Each line of the records that holds "both" should be shown in full.

++++ EXCERPTED DATA

(* ===== verification/Frame.v ===== *)
(** * Chunk frames and transport compression

    The binary framing of snapshot uploads ([crates/types/src/api.rs],
    [SnapshotBlobChunkHeader]) and the decision when a zstd variant is worth
    keeping ([crates/types/src/compression.rs]).  The Adler-32 checksum comes
    from the [adler2] crate and zstd from the [zstd] crate: both are parameters. *)

From S2P Require Import Prelude.

Definition SNAPSHOT_BLOB_PROTOCOL_VERSION : Z := 1.
Definition SNAPSHOT_BLOB_CHUNK_MAGIC : bytes := [Byte.x52; Byte.x4d; Byte.x43; Byte.x48].
Definition SNAPSHOT_BLOB_DEFAULT_CHUNK_SIZE_BYTES : Z := 10 * 1024 * 1024.
Definition SNAPSHOT_BLOB_CHUNK_HEADER_LEN : Z := 36.
Definition SNAPSHOT_BLOB_ENCODING_ZSTD : string := "zstd".

(** The [adler32_slice] function of the [adler2] crate; it returns a [u32]. *)
Class Adler32 := adler32_slice : bytes -> Z.
Class Adler32Laws `{Adler32} : Prop := adler32_u32 : forall p, u32_ok (adler32_slice p).

Record SnapshotBlobChunkHeader := {
  sequence : Z;
  offset_bytes : Z;
  payload_size_bytes : Z;
  payload_checksum : Z;
}.

#[global] Instance SnapshotBlobChunkHeader_eq_dec : EqDecision SnapshotBlobChunkHeader.
Proof. solve_decision. Defined.

Inductive SnapshotBlobChunkFrameError :=
| FrameTooShort (expected actual : Z)
| InvalidMagic
| UnsupportedVersion (v : Z)
| UnsupportedFlags (f : Z)
| NonZeroReserved
| PayloadSizeMismatch (declared actual : Z)
| ChecksumMismatch (expected actual : Z)
| PayloadTooLarge.

#[global] Instance SnapshotBlobChunkFrameError_eq_dec : EqDecision SnapshotBlobChunkFrameError.
Proof. solve_decision. Defined.

Section Frame.
Context `{Adler32}.

Definition from_payload (seq offset : Z) (payload : bytes) : SnapshotBlobChunkHeader := {|
  sequence := seq;
  offset_bytes := offset;
  payload_size_bytes := blen payload;
  payload_checksum := adler32_slice payload;
|}.

Definition encode_with_payload (h : SnapshotBlobChunkHeader) (payload : bytes) :
    Result bytes SnapshotBlobChunkFrameError :=
  if negb (blen payload =? payload_size_bytes h)
  then Err (PayloadSizeMismatch (payload_size_bytes h) (blen payload))
  else if negb (adler32_slice payload =? payload_checksum h)
  then Err (ChecksumMismatch (payload_checksum h) (adler32_slice payload))
  else Ok (SNAPSHOT_BLOB_CHUNK_MAGIC
           ++ [byte_of_Z SNAPSHOT_BLOB_PROTOCOL_VERSION]
           ++ [byte_of_Z 0]
           ++ to_be_bytes 2 0
           ++ to_be_bytes 8 (sequence h)
           ++ to_be_bytes 8 (offset_bytes h)
           ++ to_be_bytes 8 (payload_size_bytes h)
           ++ to_be_bytes 4 (payload_checksum h)
           ++ payload).

(** [frame[lo..hi]] *)
Definition slice (lo hi : nat) (l : bytes) : bytes := take (hi - lo) (drop lo l).

Definition decode (frame : bytes) :
    Result (SnapshotBlobChunkHeader * bytes) SnapshotBlobChunkFrameError :=
  if blen frame <? SNAPSHOT_BLOB_CHUNK_HEADER_LEN
  then Err (FrameTooShort SNAPSHOT_BLOB_CHUNK_HEADER_LEN (blen frame))
  else if negb (bool_decide (slice 0 4 frame = SNAPSHOT_BLOB_CHUNK_MAGIC))
  then Err InvalidMagic
  else
  let version := from_be_bytes (slice 4 5 frame) in
  if negb (version =? SNAPSHOT_BLOB_PROTOCOL_VERSION) then Err (UnsupportedVersion version)
  else
  let flags := from_be_bytes (slice 5 6 frame) in
  if negb (flags =? 0) then Err (UnsupportedFlags flags)
  else
  let reserved := from_be_bytes (slice 6 8 frame) in
  if negb (reserved =? 0) then Err NonZeroReserved
  else
  let seq := from_be_bytes (slice 8 16 frame) in
  let offset := from_be_bytes (slice 16 24 frame) in
  let size := from_be_bytes (slice 24 32 frame) in
  let checksum := from_be_bytes (slice 32 36 frame) in
  let payload := drop 36 frame in
  if negb (blen payload =? size) then Err (PayloadSizeMismatch size (blen payload))
  else
  let actual_checksum := adler32_slice payload in
  if negb (actual_checksum =? checksum) then Err (ChecksumMismatch checksum actual_checksum)
  else Ok ({| sequence := seq; offset_bytes := offset;
              payload_size_bytes := size; payload_checksum := checksum |}, payload).

(** The fields are in the range of their Rust types. *)
Definition header_ok (h : SnapshotBlobChunkHeader) : Prop :=
  u64_ok (sequence h) /\ u64_ok (offset_bytes h) /\
  u64_ok (payload_size_bytes h) /\ u32_ok (payload_checksum h).

(** ** Round trip *)

(** The bytes of an encoded frame, and what [decode] reads out of each slice. *)
Definition frame_of (seq offset size checksum : Z) (payload : bytes) : bytes :=
  SNAPSHOT_BLOB_CHUNK_MAGIC ++ [byte_of_Z 1] ++ [byte_of_Z 0] ++ to_be_bytes 2 0 ++
  to_be_bytes 8 seq ++ to_be_bytes 8 offset ++ to_be_bytes 8 size ++
  to_be_bytes 4 checksum ++ payload.

Lemma blen_frame_of a b c d p : blen (frame_of a b c d p) = 36 + blen p.
Proof. unfold frame_of. rewrite !blen_app. unfold blen. simpl length. lia. Qed.

Lemma decode_frame_of a b c d p :
  u64_ok a -> u64_ok b -> u64_ok c -> u32_ok d ->
  decode (frame_of a b c d p) =
    if negb (blen p =? c) then Err (PayloadSizeMismatch c (blen p))
    else if negb (adler32_slice p =? d) then Err (ChecksumMismatch d (adler32_slice p))
    else Ok ({| sequence := a; offset_bytes := b;
                payload_size_bytes := c; payload_checksum := d |}, p).
Proof.
  unfold u64_ok, u32_ok, u64_max, u64_modulus. intros Ha Hb Hc Hd.
  pose proof (blen_nonneg p).
  unfold decode. rewrite blen_frame_of.
  change (slice 8 16 (frame_of a b c d p)) with (to_be_bytes 8 a).
  change (slice 16 24 (frame_of a b c d p)) with (to_be_bytes 8 b).
  change (slice 24 32 (frame_of a b c d p)) with (to_be_bytes 8 c).
  change (slice 32 36 (frame_of a b c d p)) with (to_be_bytes 4 d).
  change (drop 36 (frame_of a b c d p)) with p.
  change (slice 0 4 (frame_of a b c d p)) with SNAPSHOT_BLOB_CHUNK_MAGIC.
  change (from_be_bytes (slice 4 5 (frame_of a b c d p))) with 1.
  change (from_be_bytes (slice 5 6 (frame_of a b c d p))) with 0.
  change (from_be_bytes (slice 6 8 (frame_of a b c d p))) with 0.
  rewrite !from_to_be_bytes_small by lia.
  unfold SNAPSHOT_BLOB_CHUNK_HEADER_LEN.
  destruct (Z.ltb_spec (36 + blen p) 36); [lia|].
  by rewrite bool_decide_true by done.
Qed.

Lemma encode_with_payload_Ok h p f :
  encode_with_payload h p = Ok f <->
  blen p = payload_size_bytes h /\ adler32_slice p = payload_checksum h /\
  f = frame_of (sequence h) (offset_bytes h) (payload_size_bytes h) (payload_checksum h) p.
Proof.
  unfold encode_with_payload.
  destruct (Z.eqb_spec (blen p) (payload_size_bytes h)); simpl; [|intuition congruence].
  destruct (Z.eqb_spec (adler32_slice p) (payload_checksum h)); simpl; [|intuition congruence].
  split; [intros [= <-]; done|intros (_ & _ & ->); done].
Qed.

Lemma be_bytes_exact n l z : length l = n -> from_be_bytes l = z -> l = to_be_bytes n z.
Proof. intros <- <-. by rewrite to_from_be_bytes. Qed.

Lemma from_be_bytes_bound n l : length l = n -> 0 <= from_be_bytes l < 256 ^ Z.of_nat n.
Proof. intros <-. apply from_be_bytes_range. Qed.

(** Peel a list of at least 36 bytes into its first 36 bytes and a tail. *)
Ltac peel_header f :=
  do 36 (destruct f as [|? f]; [exfalso; unfold blen in *; simpl in *; lia|]).

Lemma decode_Ok_frame_of f h p :
  decode f = Ok (h, p) ->
  header_ok h /\ blen p = payload_size_bytes h /\ adler32_slice p = payload_checksum h /\
  f = frame_of (sequence h) (offset_bytes h) (payload_size_bytes h) (payload_checksum h) p.
Proof.
  unfold decode, SNAPSHOT_BLOB_CHUNK_HEADER_LEN, SNAPSHOT_BLOB_PROTOCOL_VERSION.
  destruct (Z.ltb_spec (blen f) 36) as [|Hlen]; [done|].
  case_bool_decide as Hm; simpl; [|done].
  destruct (Z.eqb_spec (from_be_bytes (slice 4 5 f)) 1) as [Hv|]; simpl; [|done].
  destruct (Z.eqb_spec (from_be_bytes (slice 5 6 f)) 0) as [Hf|]; simpl; [|done].
  destruct (Z.eqb_spec (from_be_bytes (slice 6 8 f)) 0) as [Hr|]; simpl; [|done].
  destruct (Z.eqb_spec (blen (drop 36 f)) (from_be_bytes (slice 24 32 f))); simpl; [|done].
  destruct (Z.eqb_spec (adler32_slice (drop 36 f)) (from_be_bytes (slice 32 36 f))); simpl; [|done].
  intros [= <- <-]. simpl.
  unfold header_ok, u64_ok, u32_ok, u64_max, u64_modulus. simpl.
  peel_header f.
  apply be_bytes_exact with (n := 1%nat) in Hv, Hf; [|done..].
  apply be_bytes_exact with (n := 2%nat) in Hr; [|done].
  repeat split; try done;
    try (match goal with |- context [from_be_bytes ?l] =>
           pose proof (from_be_bytes_range l) as Hb; simpl (length _) in Hb; lia end).
  unfold frame_of.
  match goal with |- ?l = _ => change l with
    (slice 0 4 l ++ slice 4 5 l ++ slice 5 6 l ++ slice 6 8 l ++ slice 8 16 l ++
     slice 16 24 l ++ slice 24 32 l ++ slice 32 36 l ++ drop 36 l) end.
  rewrite Hm, Hv, Hf, Hr. repeat f_equal; by apply be_bytes_exact.
Qed.

End Frame.

(** ** Compression policy *)

Definition MIN_ZSTD_VARIANT_BYTES : Z := 64 * 1024.
Definition MIN_ZSTD_SAVINGS_NUMERATOR : Z := 10.
Definition MIN_ZSTD_SAVINGS_DENOMINATOR : Z := 100.

(** The products are [u64] multiplications; they are written with the
    wrap-around of a release build. *)
Definition compression_is_worthwhile (raw_size_bytes encoded_size_bytes : Z) : bool :=
  (encoded_size_bytes <? raw_size_bytes) &&
  (((raw_size_bytes * MIN_ZSTD_SAVINGS_NUMERATOR) mod u64_modulus) <=?
   ((u64_saturating_sub raw_size_bytes encoded_size_bytes * MIN_ZSTD_SAVINGS_DENOMINATOR)
      mod u64_modulus)).

(** The [zstd] crate: [encode_all] at level 3 and [decode_all]; both return an
    [io::Result]. *)
Class Zstd := {
  zstd_encode_all : bytes -> option bytes;
  zstd_decode_all : bytes -> option bytes;
}.
Class ZstdLaws `{Zstd} : Prop :=
  zstd_decode_encode : forall raw enc, zstd_encode_all raw = Some enc -> zstd_decode_all enc = Some raw.

Definition encode_zstd_if_worthwhile `{Zstd} (raw_bytes : bytes) : Result (option bytes) unit :=
  if blen raw_bytes <? MIN_ZSTD_VARIANT_BYTES then Ok None
  else match zstd_encode_all raw_bytes with
  | None => Err tt
  | Some encoded =>
      if compression_is_worthwhile (blen raw_bytes) (blen encoded)
      then Ok (Some encoded) else Ok None
  end.

Definition decode_zstd `{Zstd} (encoded_bytes : bytes) : Result bytes unit :=
  ok_or (zstd_decode_all encoded_bytes) tt.

(** No overflow happens below 2^57 bytes (128 PiB), and there the test is "the
    variant saves at least a tenth of the raw size". *)
Lemma compression_is_worthwhile_spec raw enc :
  0 <= enc -> 0 <= raw < 2 ^ 57 ->
  compression_is_worthwhile raw enc = true <-> enc < raw /\ 10 * enc <= 9 * raw.
Proof.
  intros He Hr. unfold compression_is_worthwhile, u64_saturating_sub, u64_modulus,
    MIN_ZSTD_SAVINGS_NUMERATOR, MIN_ZSTD_SAVINGS_DENOMINATOR.
  rewrite andb_true_iff, Z.ltb_lt, Z.leb_le.
  rewrite !Z.mod_small by lia. lia.
Qed.

Lemma encode_zstd_if_worthwhile_Some `{Zstd} raw enc :
  encode_zstd_if_worthwhile raw = Ok (Some enc) ->
  MIN_ZSTD_VARIANT_BYTES <= blen raw /\ zstd_encode_all raw = Some enc /\ blen enc < blen raw.
Proof.
  unfold encode_zstd_if_worthwhile. destruct (Z.ltb_spec (blen raw) MIN_ZSTD_VARIANT_BYTES); [done|].
  destruct (zstd_encode_all raw) as [e|]; [|done].
  destruct (compression_is_worthwhile _ _) eqn:E; [|done].
  intros [= ->]. unfold compression_is_worthwhile in E. reflect_bools. done.
Qed.

(** C36.  Frame codec: a byte string decodes to a header and payload exactly when
    it is the encoding of them with every header field in its machine range.  So
    [decode] inverts [encode_with_payload], no two frames decode to the same
    chunk, and a frame whose checksum or declared size is wrong never decodes. *)
Theorem decode_iff_encode `{Adler32} f h p :
  decode f = Ok (h, p) <-> header_ok h /\ encode_with_payload h p = Ok f.
Proof.
  rewrite encode_with_payload_Ok. split.
  - intros Hd. apply decode_Ok_frame_of in Hd. tauto.
  - intros ((H1 & H2 & H3 & H4) & Hs & Hc & ->).
    rewrite decode_frame_of by done. rewrite Hs, Hc, !Z.eqb_refl. by destruct h.
Qed.

(** The frame the client sends for a chunk is accepted by the server with
    the sequence number, offset and payload the client put in it. *)
Theorem decode_from_payload `{Adler32, !Adler32Laws} seq off p :
  u64_ok seq -> u64_ok off -> u64_ok (blen p) ->
  exists f, encode_with_payload (from_payload seq off p) p = Ok f /\
            decode f = Ok (from_payload seq off p, p).
Proof.
  intros Hs Ho Hl. exists (frame_of seq off (blen p) (adler32_slice p) p).
  assert (He : encode_with_payload (from_payload seq off p) p =
               Ok (frame_of seq off (blen p) (adler32_slice p) p)).
  { by apply encode_with_payload_Ok. }
  split; [exact He|]. rewrite decode_frame_of by (done || apply adler32_u32).
  by rewrite !Z.eqb_refl.
Qed.

(** The checksum of the Adler-32 definition, used by the witnesses. *)
Definition adler32_reference (p : bytes) : Z :=
  let '(a, b) := fold_left (fun '(a, b) x =>
    let a' := (a + byte_to_Z x) mod 65521 in (a', (b + a') mod 65521)) p (1, 0) in
  b * 65536 + a.

Lemma adler32_reference_u32 p : u32_ok (adler32_reference p).
Proof.
  unfold adler32_reference, u32_ok.
  assert (Hinv : forall l a b, 0 <= a < 65521 -> 0 <= b < 65521 ->
    let '(a', b') := fold_left (fun '(a, b) x =>
      let a' := (a + byte_to_Z x) mod 65521 in (a', (b + a') mod 65521)) l (a, b) in
    0 <= a' < 65521 /\ 0 <= b' < 65521).
  { induction l as [|x l IH]; intros a b Ha Hb; simpl; [done|].
    apply IH; apply Z.mod_pos_bound; lia. }
  specialize (Hinv p 1 0 ltac:(lia) ltac:(lia)).
  destruct (fold_left _ p (1, 0)) as [a b]. lia.
Qed.

Lemma decode_from_payload_witness :
  exists f, @encode_with_payload adler32_reference
              (@from_payload adler32_reference 7 100 [Byte.x61; Byte.x62])
              [Byte.x61; Byte.x62] = Ok f /\
            @decode adler32_reference f =
              Ok (@from_payload adler32_reference 7 100 [Byte.x61; Byte.x62],
                  [Byte.x61; Byte.x62]).
Proof.
  apply (@decode_from_payload adler32_reference adler32_reference_u32);
    unfold u64_ok; vm_compute; split; discriminate.
Defined.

++++++++

■ **WRITTEN SOLUTION**:
    from the [adler2] crate and zstd from the [zstd] crate: both are parameters. *)
(** The [zstd] crate: [encode_all] at level 3 and [decode_all]; both return an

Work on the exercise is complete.